In Washington last week a congressional subcommittee held hearings on accusations that since 1981 the Marcoses had invested more than $200 million in four Manhattan buildings and a Long Island estate. New York Democrat Stephen Solarz, chairman of the House Foreign Affairs Subcommittee on Asian and Pacific Affairs, estimated that the properties, which include the gilt- leafed Crown Building on Fifth Avenue and a new nine-story shopping mall in Herald Square, are worth $350 million. "Mr. and Mrs. Marcos are now in the world class of corrupt national leaders," Solarz said. "They may have secretly led a headlong, multibillion-dollar flight of capital out of their country."

Although speculation about the Marcoses' holdings abroad has been rampant for years, proof has remained elusive.

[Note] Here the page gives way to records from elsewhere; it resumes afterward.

Lemma api_fn_item_new_runs f id pre :
  runs id pre (api_fn_item_new type_visits parse_endpoint parse_channel dropshot f trait_ident ctx id)
    (fn_item_result f).1 (fn_item_result f).2.
Proof.
  unfold api_fn_item_new, fn_item_result. cbv zeta.
  assert (∀ first rest, runs id pre
    (push_repeated (ident (tf_sig f)) first rest id;; mret (FnInvalid (V := V) (Expr := Expr) f InvalidUnknown))
    (FnInvalid f InvalidUnknown) (repeated_error (ident (tf_sig f)) first <$> rest)) as Hrep.
  { intros first rest. eapply runs_bind_nil; [apply push_repeated_runs|apply runs_ret]. }
  destruct (omap api_attr (tf_attrs f)) as [|[a|a] [|b rest]]; [apply runs_ret| |apply Hrep| |apply Hrep].
  - pose proof (parse_endpoint_metadata_runs (ident (tf_sig f)) a id) as Hm.
    destruct (endpoint_md_result (ident (tf_sig f)) a) as [m errs]. simpl in *.
    eapply runs_bind_nil.
    + eapply runs_bind; [apply Hm|]. eapply runs_bind_nil; [apply endpoint_params_runs|apply runs_ret].
    + fold (endpoint_params_of f). destruct m, (endpoint_params_of f); apply runs_ret.
  - pose proof (parse_channel_metadata_runs (ident (tf_sig f)) a id) as Hm.
    destruct (channel_md_result (ident (tf_sig f)) a) as [m errs]. simpl in *.
    eapply runs_bind_nil.
    + eapply runs_bind; [apply Hm|]. eapply runs_bind_nil; [apply channel_params_runs|apply runs_ret].
    + fold (channel_params_of f). destruct m, (channel_params_of f); apply runs_ret.
Qed.

(** ** Items *)

(** The parser leaves no function to [syn::TraitItem]. *)
Definition other_than_fn (item : TraitItem) : Prop :=
  match item with TItemOther (ItemFnOther _) => False | _ => True end.

Definition item_result (item : TraitItem) : list (ApiItem (V := V) (Expr := Expr)) * list Error :=
  match item with
  | TItemFn f => ([ApiFn (fn_item_result f).1], (fn_item_result f).2)
  | TItemOther (ItemConst i attrs) => ([ApiOther item], marked_errors "const" i attrs)
  | TItemOther (ItemFnOther _) => ([], [])
  | TItemOther (ItemType t) =>
      (if String.eqb (ty_ident t) ctx then [] else [ApiOther item], marked_errors "type" (ty_ident t) (ty_attrs t))
  | TItemOther (ItemMacro p attrs) => ([ApiOther item], marked_errors "macro" p attrs)
  | TItemOther (ItemVerbatim _) => ([ApiOther item], [])
  end.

Last June the San Jose Mercury News reported that in March 1984 a New York investor brought a lawsuit that linked Mrs. Marcos to an estate on Long Island. The report also documented sizable real estate purchases in California by friends of the Marcos family, lending weight to charges by opposition politicians that as much as $10 billion has fled the debt-ridden Philippines in recent years. Since then the U.S. has launched several investigations of allegations that the Marcos regime may have misappropriated U.S. aid to the Philippines. Marcos dismisses all this as a "malicious lie."

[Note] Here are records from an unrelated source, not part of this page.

(* ===== verification/MacroStub.v ===== *)
(** * The stub of an API trait

    The [api_description] macro generates two functions ([api_trait.rs]): one for an
    implementation of the trait, and one with stub handlers, which programs use to
    write the OpenAPI document without an implementation.  They are registered alike,
    and give the same documents. *)
From S2P Require Import Prelude BTree Externals Versions HttpError Schema OpenApi ApiEndpoint TypeUtil Router ApiDescription RouterSpec.
From S2P Require Import GenOpenApi HandlerErasure MacroSyn MacroDoc MacroMetadata MacroParams MacroEndpoint MacroTrait MacroFactory.

Lemma ok_inj {E A} (a b : A) : @Ok E A a = Ok b → a = b.
Proof. by intros [= ->]. Qed.

Lemma some_ok_inj {E A} (a b : A) : Some (@Ok E A a) = Some (Ok b) → a = b.
Proof. by intros [= ->]. Qed.

Section stub.
Context `{Crates} `{!SemVerParts Version} {Expr : Type} (fuel : nat).
Context (target : ApiEndpointKind → EndpointFn) (eval_path : TokenStream → Version) (eval_expr : Expr → N)
  (eval_policy : TokenStream → EndpointTagPolicy).
Implicit Types (x : EndpointExpr (Expr := Expr)) (r : Registration (Expr := Expr)) (i : ApiItem (V := Version) (Expr := Expr)).

(** A function and the types of a stub are of the same parameters, response and
    error. *)
Record same_types (k k' : ApiEndpointKind) : Prop := {
  same_extractors : ∀ ct, fn_extractors (target k) ct = fn_extractors (target k') ct;
  same_response : fn_response (target k) = fn_response (target k');
  same_error : fn_error (target k) = fn_error (target k');
}.

(** What the two functions make a method's endpoint of: the implementation's method,
    or the adapter of a channel; and the types of the trait. *)
Definition item_targets i : option (ApiEndpointKind * ApiEndpointKind) :=
  match i with
  | ApiFn (FnEndpoint e) =>
      Some (Regular (server_impl_path (te_trait_ident e) (ident (tf_sig (te_f e)))),
            Stub (extractor_types (te_params e)) (ep_ret_ty (te_params e)))
  | ApiFn (FnChannel c) =>
      Some (Regular (cp_adapter_name (tc_params c) +:+ "::<ServerImpl>"),
            Stub (channel_extractor_types (tc_params c)) (cp_endpoint_result_ty (tc_params c)))
  | _ => None
  end.

(** An implementation's methods have the types that the trait says. *)
Definition implements_trait (items : list ApiItem) : Prop :=
  ∀ i k k', i ∈ items → item_targets i = Some (k, k') → same_types k k'.

(** ** Expressions that differ in their target *)

Definition with_target x (k : ApiEndpointKind) : EndpointExpr :=
  mk_expr (x_dropshot x) k (x_operation_id x) (x_method x) (x_content_type x) (x_path x) (x_versions x) (x_calls x).

Lemma to_api_endpoint_fn_target v dropshot name k k' doc :
  to_api_endpoint_fn v dropshot name k' doc = (λ x, with_target x k') <$> to_api_endpoint_fn v dropshot name k doc.
Proof. unfold to_api_endpoint_fn. by destruct (versions_expr (v_versions v)) as [vs|[]|msg]. Qed.

Context (h : Handler).

Lemma eval_call_erase e c : erase h (eval_call eval_expr e c) = eval_call eval_expr (erase h e) c.
Proof. by destruct c. Qed.

Lemma eval_calls_erase calls e :
  erase h (fold_left (eval_call eval_expr) calls e) = fold_left (eval_call eval_expr) calls (erase h e).
Proof. revert e. induction calls as [|c calls IH]; intros e; [done|]. simpl. by rewrite IH, eval_call_erase. Qed.

Lemma endpoint_new_erase op a m ct p v exts resp err :
  erase h <$> endpoint_new op a m ct p v exts resp err = endpoint_new op h m ct p v exts resp err.
Proof.
  unfold endpoint_new. destruct (from_mime_type ct) as [c| |]; [|done..]. cbn [mbind rust_bind].
  by destruct (request_extractor_metadata _) as [md|[]|msg].
Qed.

Lemma endpoint_new_ext op a m ct p v exts exts' resp err :
  (∀ ct, exts ct = exts' ct) → endpoint_new op a m ct p v exts resp err = endpoint_new op a m ct p v exts' resp err.
Proof. intros E. unfold endpoint_new. destruct (from_mime_type ct); [|done..]. cbn [mbind rust_bind]. by rewrite E. Qed.

Lemma eval_endpoint_target x k k' :
  x_target x = k → same_types k k' →
  erase h <$> eval_endpoint target eval_path eval_expr x = erase h <$> eval_endpoint target eval_path eval_expr (with_target x k').
Proof.
  intros Hk [He Hr Herr]. unfold eval_endpoint. cbn [with_target x_versions x_target x_operation_id x_method x_content_type x_path x_calls].
  destruct (eval_versions eval_path (x_versions x)) as [vs|[]|msg]; [|done]. cbn [mbind rust_bind]. rewrite Hk.
  assert (∀ a a', erase h <$> endpoint_new (x_operation_id x) a (x_method x) (x_content_type x) (x_path x) vs
      (fn_extractors (target k)) (fn_response (target k)) (fn_error (target k)) =
    erase h <$> endpoint_new (x_operation_id x) a' (x_method x) (x_content_type x) (x_path x) vs
      (fn_extractors (target k')) (fn_response (target k')) (fn_error (target k'))) as E2.
  { intros a a'. rewrite !endpoint_new_erase, Hr, Herr. by apply endpoint_new_ext. }
  specialize (E2 (fn_handler (target k)) (fn_handler (target k'))).
  destruct (endpoint_new _ (fn_handler (target k)) _ _ _ _ _ _ _) as [e|[]|msg], (endpoint_new _ (fn_handler (target k')) _ _ _ _ _ _ _) as [e'|[]|msg'];
    try done; cbn [mbind rust_bind fmap rust_fmap] in E2 |- *.
  pose proof (ok_inj _ _ E2) as E3. by rewrite !eval_calls_erase, E3.
Qed.

(** ** The registrations of both *)

(** They build endpoints that differ in the handler. *)
Definition same_endpoint r r' : Prop :=
  erase h <$> eval_endpoint target eval_path eval_expr (reg_endpoint r) =
  erase h <$> eval_endpoint target eval_path eval_expr (reg_endpoint r').

Lemma item_registration_same dropshot i rs rs' :
  (∀ k k', item_targets i = Some (k, k') → same_types k k') →
  item_registration dropshot RegularFactory i = Ok rs → item_registration dropshot StubFactory i = Ok rs' →
  Forall2 same_endpoint rs rs'.
Proof.
  intros Hst. destruct i as [[e|c|f k|f]|o]; cbn [item_registration]; try (by intros [= <-] [= <-]).
  - unfold endpoint_to_api_endpoint. set (k := Regular _). set (k' := Stub _ _).
    rewrite (to_api_endpoint_fn_target _ _ _ k k'). intros (r & (x & Hx & [= <-])%rust_bind_ok & [= <-])%rust_bind_ok.
    rewrite Hx. intros [= <-]. apply Forall2_cons. split; [|constructor]. apply (eval_endpoint_target x k k'); [|by apply Hst].
    unfold to_api_endpoint_fn in Hx. by apply rust_bind_ok in Hx as (vs & _ & [= <-]).
  - unfold channel_to_api_endpoint. set (k := Regular _). set (k' := Stub _ _).
    rewrite (to_api_endpoint_fn_target _ _ _ k k'). intros (r & (x & Hx & [= <-])%rust_bind_ok & [= <-])%rust_bind_ok.
    rewrite Hx. intros [= <-]. apply Forall2_cons. split; [|constructor]. apply (eval_endpoint_target x k k'); [|by apply Hst].
    unfold to_api_endpoint_fn in Hx. by apply rust_bind_ok in Hx as (vs & _ & [= <-]).
Qed.

Lemma items_registration_same dropshot items rss rss' :
  implements_trait items →
  try_map (item_registration dropshot RegularFactory) items = Ok rss →
  try_map (item_registration dropshot StubFactory) items = Ok rss' →
  Forall2 same_endpoint (concat rss) (concat rss').
Proof.
  intros Hi Hr%try_map_ok. revert rss'. induction Hr as [|i rs items rss Hrs _ IH]; intros rss' Hr'%try_map_ok.
  - apply Forall2_nil_inv_l in Hr' as ->. constructor.
  - apply Forall2_cons_inv_l in Hr' as (rs' & rss2 & Hrs' & Hr2 & ->). simpl. apply Forall2_app.
    + eapply item_registration_same; [|done..]. intros k k'. apply Hi. by left.
    + apply IH; [|by apply try_map_ok]. intros j k k' Hj. apply Hi. by right.
Qed.

(** ** Running them *)

Definition erase_run (p : ApiDescription * list ApiDescriptionRegisterError) : ApiDescription * list ApiDescriptionRegisterError :=
  (erase_api h p.1, p.2).

Definition erase_result (m : panics (ApiDescription * list ApiDescriptionRegisterError)) :
    panics (ApiDescription * list ApiDescriptionRegisterError) := erase_run <$> m.

Lemma run_registrations_same regs regs' api api' errors :
  Forall2 same_endpoint regs regs' → erase_api h api = erase_api h api' →
  erase_result <$> run_registrations fuel target eval_path eval_expr api errors regs =
  erase_result <$> run_registrations fuel target eval_path eval_expr api' errors regs'.
Proof.
  intros Hs. revert api api' errors. induction Hs as [|r r' regs regs' Hr _ IH]; intros api api' errors Ha; simpl.
  - unfold erase_result, erase_run. cbn. by rewrite Ha.
  - unfold same_endpoint in Hr.
    destruct (eval_endpoint _ _ _ (reg_endpoint r)) as [e|[]|msg], (eval_endpoint _ _ _ (reg_endpoint r')) as [e'|[]|msg'];
      try done; [|cbn in Hr; by injection Hr as ->]. pose proof (ok_inj _ _ Hr) as He.
    pose proof (register_erase h fuel api e) as E. rewrite Ha, He, register_erase in E.
    destruct (register fuel api e) as [[a|err|msg]|], (register fuel api' e') as [[a'|err'|msg']|]; try done; cbn in E.
    + apply IH, (some_ok_inj (E := ApiDescriptionRegisterError)). by symmetry.
    + injection E as ->. by apply IH.
    + by injection E as ->.
Qed.
End stub.

(** ** The two functions *)

Section module.
Context `{Crates} `{!SemVerParts Version} {Expr : Type} (fuel : nat).
Context (target : ApiEndpointKind → EndpointFn) (eval_path : TokenStream → Version) (eval_expr : Expr → N)
  (eval_policy : TokenStream → EndpointTagPolicy).
Context (generator_new : SchemaGenerator) (root_definitions : SchemaGenerator → btree Schema)
  (hash_set_iter : gset string → list string).

(** Both fail, with the same errors, or both return a description, of the same
    documents. *)
Definition same_documents (r r' : option (rust ApiDescriptionBuildErrors ApiDescription)) : Prop :=
  match r, r' with
  | Some (Ok api), Some (Ok api') => ∀ n fuel info ver,
      gen_openapi generator_new root_definitions hash_set_iter n fuel api info ver =
      gen_openapi generator_new root_definitions hash_set_iter n fuel api' info ver
  | Some (Err errors), Some (Err errors') => errors = errors'
  | Some (Panic msg), Some (Panic msg') => msg = msg'
  | None, None => True
  | _, _ => False
  end.

Lemma same_documents_refl r : same_documents r r.
Proof. by destruct r as [[]|]. Qed.

(** C19: The document of a trait does not need an implementation.  Where the macro
    generates the functions [api_description] and [stub_api_description] for a
    trait, they do the same for every implementation, whose methods have the types
    of the trait: both return a description, and then any version's document made
    from one is that made from the other; or both return the same errors, or both
    panic with the same message. *)
Theorem stub_has_same_documents (self : ApiParser (V := Version) (Expr := Expr)) attrs vis name type_checks stub_api api :
  make_module self = Ok (Support attrs vis name type_checks stub_api api) → implements_trait target (pa_items self) →
  same_documents (run_factory fuel target eval_path eval_expr eval_policy (ff_body stub_api))
    (run_factory fuel target eval_path eval_expr eval_policy (ff_body api)).
Proof.
  unfold make_module. destruct (pa_metadata self) as [[dropshot tag_config module_ident context_item]|]; [|done].
  destruct (pa_trait_valid self); [|done]. destruct (context_valid_item context_item); [|done].
  unfold module_to_tokens, make_api_description, make_stub_api_description, make_api_factory_body.
  destruct (has_invalid_fn_items (pa_items self)).
  { intros [= _ _ _ _ <- <-] _. apply same_documents_refl. }
  destruct (try_map (item_registration dropshot RegularFactory) _) as [rss|[]|msg] eqn:Er; [|done].
  destruct (try_map (item_registration dropshot StubFactory) _) as [rss'|[]|msg] eqn:Er'; [|done].
  intros [= _ _ _ _ <- <-] Hi. set (h := fn_handler (target (Regular ""))).
  pose proof (items_registration_same target eval_path eval_expr h _ _ _ _ Hi Er Er') as Hs.
  pose proof (run_registrations_same fuel target eval_path eval_expr h _ _ (initial_description eval_policy tag_config) _ [] Hs eq_refl) as E.
  cbn [run_factory ff_body].
  destruct (run_registrations _ _ _ _ _ _ (concat rss)) as [[[a errs]|[]|msg]|], (run_registrations _ _ _ _ _ _ (concat rss')) as [[[a' errs']|[]|msg']|];
    try done; [|cbn in E; by injection E as ->].
  apply (some_ok_inj (E := Empty_set) (erase_run h (a, errs)) (erase_run h (a', errs'))), pair_equal_spec in E as [Ha He].
  cbn [fst snd] in Ha, He. subst errs'. destruct errs as [|err errs]; [|done]. intros n fuel' info ver.
  by rewrite <-(gen_openapi_erase h), <-Ha, gen_openapi_erase.
Qed.
End module.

The narrow legal issue is whether the Marcoses or their political friends have siphoned U.S. economic or military aid to build private nest eggs. While Solarz has hinted strongly at the possibility, he has failed so far to produce evidence of wrongdoing. "Solarz has devoted 100 hours to the issue," acting Foreign Minister Pacifico Castro said last week in Washington, "and has not found a single iota of evidence that would stand the test of judicial process."

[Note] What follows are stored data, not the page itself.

Lemma ranked_step acc seen result :
  ranked acc seen -> ranked (select_step acc result) (seen ++ [result]).
Proof.
  destruct acc as [best bp]. intros (Hpos & Hall & Hbest).
  cbn [fst snd] in *. unfold select_step.
  destruct result as [r|]; cbn [snd].
  - unfold PyFloat.gt. destruct (bp <? profit_pct r)%float eqn:Hgt.
    + (* the new result becomes the best *)
      split; [|split]; cbn [fst snd].
      * apply FloatOrder.ltb_leb.
        exact (FloatOrder.leb_ltb_trans _ _ _ Hpos Hgt).
      * intros r0 [Hr0|Hr0]%elem_of_app.
        -- apply not_true_false. intros Hlt.
           pose proof (FloatOrder.ltb_trans _ _ _ Hgt Hlt) as Habs.
           rewrite (Hall r0 Hr0) in Habs. discriminate.
        -- apply list_elem_of_singleton in Hr0 as [= ->].
           apply FloatOrder.ltb_irrefl.
      * split; [reflexivity|]. exists seen, []. split; [reflexivity|].
        intros r0 Hr0. apply not_true_false. intros Hle.
        pose proof (FloatOrder.ltb_leb_trans _ _ _ Hgt Hle) as Habs.
        rewrite (Hall r0 Hr0) in Habs. discriminate.
    + (* the best so far stays *)
      split; [exact Hpos|]. split; cbn [fst snd].
      * intros r0 [Hr0|Hr0]%elem_of_app; [by apply Hall|].
        by apply list_elem_of_singleton in Hr0 as [= ->].
      * destruct best as [o|]; [|exact Hbest].
        destruct Hbest as (Hbp & earlier & later & -> & Hearlier).
        split; [exact Hbp|]. exists earlier, (later ++ [Some r]).
        split; [|exact Hearlier]. by rewrite <- app_assoc.
  - split; [exact Hpos|]. split; cbn [fst snd].
    + intros r0 [Hr0|Hr0]%elem_of_app; [by apply Hall|].
      by apply list_elem_of_singleton in Hr0.
    + destruct best as [o|]; [|exact Hbest].
      destruct Hbest as (Hbp & earlier & later & -> & Hearlier).
      split; [exact Hbp|]. exists earlier, (later ++ [None]).
      split; [|exact Hearlier]. by rewrite <- app_assoc.
Qed.

Lemma ranked_fold results : forall acc seen,
  ranked acc seen -> ranked (fold_left select_step results acc) (seen ++ results).
Proof.
  induction results as [|result rest IH]; intros acc seen Hacc.
  - by rewrite app_nil_r.
  - cbn [fold_left]. replace (seen ++ result :: rest)
      with ((seen ++ [result]) ++ rest) by by rewrite <- app_assoc.
    apply IH. by apply ranked_step.
Qed.

Lemma select_best_ranked results : ranked (select_best results) results.
Proof. apply (ranked_fold results (None, 0%float) []). apply ranked_nil. Qed.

The General Accounting Office and the inspector general's office of the Agency for International Development have done no better. "These audits have not found instances of misuse or misappropriation," State Department Spokesman Bernard Kalb said last week. A GAO team is currently in Manila trying to substantiate suspicions of misspent funds, but State Department officials expect no new findings when the team's report is published next month. Meanwhile, a federal grand jury in Alexandria, Va., is looking into whether millions of dollars in military aid have made their way into the pockets of high-ranking Philippine military officers. So far, no indictments have been returned.